Gold Price Outlook: Top 5 Triggers for the Yellow Metal Next Week

Gold prices continued to fall for the third week in a row as prospects of an aggressive rate hike by the US Federal Reserve put the bullion back on track. According to commodity market experts, gold remains under pressure due to the dollar index remaining at a 20-year high.

Dollar index, global inflation, Russia-Ukraine conflict, Covid cases in India and fiscal stimulus in China are some of the major triggers. gold prices For next week according to experts.

“For the coming week, investors will turn their eyes to inflation data from the US. The inflation trajectory remains central to determining how far the rates will need to be raised. At the same time, markets will remain closed to monitor dollar movement as it will lead the way for gold. While the Russia-Ukraine conflict shows no positive developments, rising energy prices will also be on investors’ radar. Sugandha Sachdeva, VP, Commodity and Currency Research at Religare Broking Ltd, said markets are expecting some fiscal stimulus measures by China in its effort to boost the economy.

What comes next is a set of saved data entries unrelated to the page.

(* ===== verification/PnfsServerClaims.v ===== *)
(** The layout manager composed with the delegation grants of the NFSv4 state
    manager: grant rule 6 asks the layout index who may write. *)

From Stdlib Require Import Ascii String.
From S2P Require Import Prelude Csv Xdr Session Lease Stateid StateidInv StateidProps Clients Delegs DelegsInv DelegsProps Locks StateManager Grants ServerInv ServerReach ServerClaims PnfsPlacement PnfsLayout PnfsLayoutInv PnfsLayoutReach PnfsLayoutProps PnfsOps PnfsTruncate PnfsTableClaims.

(** The oracle the dispatcher installs with the pNFS posture: the file's key is
    a function of its path. *)
Definition layout_probe (key_of : bytes -> string) (m : LayoutManager) (path : bytes) : list Z :=
  write_layout_holders (key_of path) m.
Definition probing (env : GrantEnv) (key_of : bytes -> string) (m : LayoutManager) : Prop :=
  ge_posture env = true /\ ge_probe env = Some (layout_probe key_of m).

Lemma rule6_spec env key_of m path c : probing env key_of m -> write_layout_held_by_other env path c = false ->
  forall c', c' ∈ write_layout_holders (key_of path) m -> c' = c.
Proof.
  intros [Hp Hq]. unfold write_layout_held_by_other. rewrite Hp, Hq. cbn. intros Hex c' Hin.
  destruct (Z.eqb_spec c' c) as [| Hne]; [done |]. exfalso.
  enough (existsb (fun c0 => negb (c0 =? c)) (layout_probe key_of m path) = true) by congruence.
  apply existsb_exists. exists c'. split; [by apply list_elem_of_In | by apply negb_true_iff, Z.eqb_neq].
Qed.

(** C14: rule 6 of the delegation grant holds across the two components: in any
    reachable state of the server and any reachable state of the layout
    manager it asks, an OPEN that is answered with a read delegation finds no
    other client holding a layout that may write the striped file. *)
Theorem delegation_respects_layouts {T} `{StubBinding T} L env ep now unix c acc deny cl ident path fh s sid s'
    key_of cf reg b (t0 : T) st pth p :
  server_reach L s -> can_mint (sv_stateids s) -> is_u32 ep -> is_u64 unix ->
  deleg_answer env ep now unix c acc deny cl ident path fh s = (Some (DelegRead sid), s') ->
  reach cf (new_manager reg b, t0) st -> probing env key_of st.1 ->
  path = Some pth -> placement_for (key_of pth) st.1 = Some p ->
  forall c', holds_write st.1 c' (truncate_gate_key p (key_of pth)) -> c' = c.
Proof.
  intros Hr%reach_server_ok Hm Hep Hu Ha Hl Hpr -> Hpl c' Hw.
  destruct (answer_granted _ _ _ _ _ _ _ _ _ _ _ _ _ _ Hr Hu Ha) as (i & q & s0 & _ & [= <-] & H0 & Hst & _ & _ & _ & _ & _ & _ & _ & _ & Hg).
  destruct (grant_checked_spec env ep now c i pth fh s0 sid s' H0 ltac:(by rewrite Hst) Hep Hg) as (_ & H6 & _).
  apply (rule6_spec env key_of st.1 pth c Hpr H6). unfold write_layout_holders. rewrite Hpl.
  apply holders_complete; [| apply gate_key_nonempty | done]. eapply (reach_ok cf (new_manager reg b, t0)); [apply new_manager_inv | done].
Qed.

Definition w5_grant : LmOp := OpGrant (Owner 5 22 33) [1] "f" 0 100 IoReadWrite (w_draw 77).
Definition w5_st : LayoutManager * gmap string Stub := exec w_cf w5_grant w_st0.
Definition w5_env : GrantEnv :=
  Env true true true true false (Some (layout_probe (fun _ => "f"%string) w5_st.1)) (Some {[Session.make_id 77 5 := 1%nat]}).
Definition set_owner_5 (l : LayoutState) : LayoutState :=
  Layout (ly_stateid l) (Owner 5 22 33) (ly_filehandle l) (ly_file_ident l) (ly_segments l) (ly_iomode l) (ly_return_on_close l).
Definition w5_answer : option Delegation * Server :=
  deleg_answer w5_env 3 4 100 5 1 0 true (Some (8, 100)) (Some [47]) [1] demo_before_grant.
Lemma w5_granted : exists sid, deleg_answer w5_env 3 4 100 5 1 0 true (Some (8, 100)) (Some [47]) [1] demo_before_grant =
  (Some (DelegRead sid), w5_answer.2).
Proof. exists (match w5_answer.1 with Some (DelegRead x) => x | _ => Sid 0 0 end). by vm_compute. Qed.

(** Client 5 may hold both: the conflict is with another's layout. *)
Lemma delegation_respects_layouts_witness : exists c', holds_write w5_st.1 c' w_gate /\ c' = 5.
Proof.
  destruct answer_facts as (Hr & Hm & _). destruct w5_granted as (sid & Ha).
  assert (holds_write w5_st.1 5 w_gate) as Hw.
  { exists (Lsid 1 77), (set_owner_5 w_layout). split_and!; by vm_compute. }
  exists 5. split; [exact Hw |].
  refine (delegation_respects_layouts 90 w5_env 3 4 100 5 1 0 true (Some (8, 100)) (Some [47]) [1] demo_before_grant sid w5_answer.2
    (fun _ => "f"%string) w_cf w_reg empty_backend w_stubs w5_st [47] w_pin
    (demo_run_reach _ Hr) (proj1 (mint_okb_spec _ Hm)) small_u32 small_u64 Ha _ _ eq_refl _ 5 Hw); [| by split | by vm_compute].
  apply (reach_step w_cf _ w_st0 w5_grant); [apply reach_refl | apply w_fresh].
Defined.

(** Rule 6 does not see block-class writers.  Their recall handles are
    indexed under the file's path, but the oracle first asks for a placement,
    which a scsi-class file never has: a client that registers a read-write
    layout is among the writers of the file's index entry, and rule 6 answers
    every other client that nobody holds one. *)
Theorem scsi_writer_invisible {T} `{StubBinding T} cf reg b (t0 : T) st owner fh key random env key_of path c :
  reach cf (new_manager reg b, t0) st -> fresh_id random st.1 -> key <> EmptyString ->
  lm_placements st.1 !! key = None -> key_of path = key ->
  let m' := (register_scsi_layout owner fh key IoReadWrite random st.1).2 in
  probing env key_of m' ->
  lo_client owner ∈ write_capable_holders key m' /\ write_layout_held_by_other env path c = false.
Proof.
  intros Hl Hf Hne Hpl <- m' [Hp Hq]. split.
  - assert (table_ok m') as Hok.
    { eapply (rtc_ok st.1); [by apply register_scsi_trans | eapply (reach_ok cf (new_manager reg b, t0)); [apply new_manager_inv | done]]. }
    apply holders_complete; [done | done |].
    exists (generate_stateid random), (Layout (generate_stateid random) owner fh (key_of path) [] IoReadWrite true).
    split; [| done]. unfold m', register_scsi_layout. cbn [snd]. unfold push_owner, insert_layout. cbn.
    match goal with |- context [index_file ?a ?x] => destruct (index_file_frame a x) as (-> & _) end. apply lookup_insert_eq.
  - unfold write_layout_held_by_other. rewrite Hp, Hq. cbn [negb]. unfold layout_probe, write_layout_holders, placement_for.
    assert (lm_placements m' = lm_placements st.1) as ->; [| by rewrite Hpl].
    unfold m', register_scsi_layout. cbn [snd]. unfold push_owner, insert_layout. cbn.
    by match goal with |- context [index_file ?a ?x] => destruct (index_file_frame a x) as (_ & _ & _ & _ & _ & ->) end.
Qed.

Definition w6_m : LayoutManager := (register_scsi_layout (Owner 11 22 33) [1] "v/f" IoReadWrite 78 (new_manager w_reg empty_backend)).2.
Definition w6_env : GrantEnv := Env true true true true false (Some (layout_probe (fun _ => "v/f"%string) w6_m)) None.
Lemma scsi_writer_invisible_witness :
  11 ∈ write_capable_holders "v/f" w6_m /\ write_layout_held_by_other w6_env [47] 5 = false.
Proof.
  apply (scsi_writer_invisible w_cf w_reg empty_backend w_stubs w_st0 (Owner 11 22 33) [1] "v/f" 78 w6_env (fun _ => "v/f"%string) [47] 5);
    [apply reach_refl | apply w_fresh | done | by vm_compute | done | by split].
Defined.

While gold is regarded as an inflation hedge, high US interest rates increase the opportunity cost of holding zero-yield bullion. Gold is considered a safe store of value during global uncertainties such as the Ukraine war.

“Gold will remain a preferred asset class as long as uncertainty over the Russia-Ukraine conflict continues and will continue to attract investment as a proven hedge against other asset classes. Gold prices are subject to geopolitical risks and inflation in the global environment.” The pressure will continue to provide support. We continue our neutral stance on gold and recommend a ‘buy-on-dips’ strategy,” Axis Securities said.

The views and recommendations given above are those of individual analysts or broking companies and not of Mint.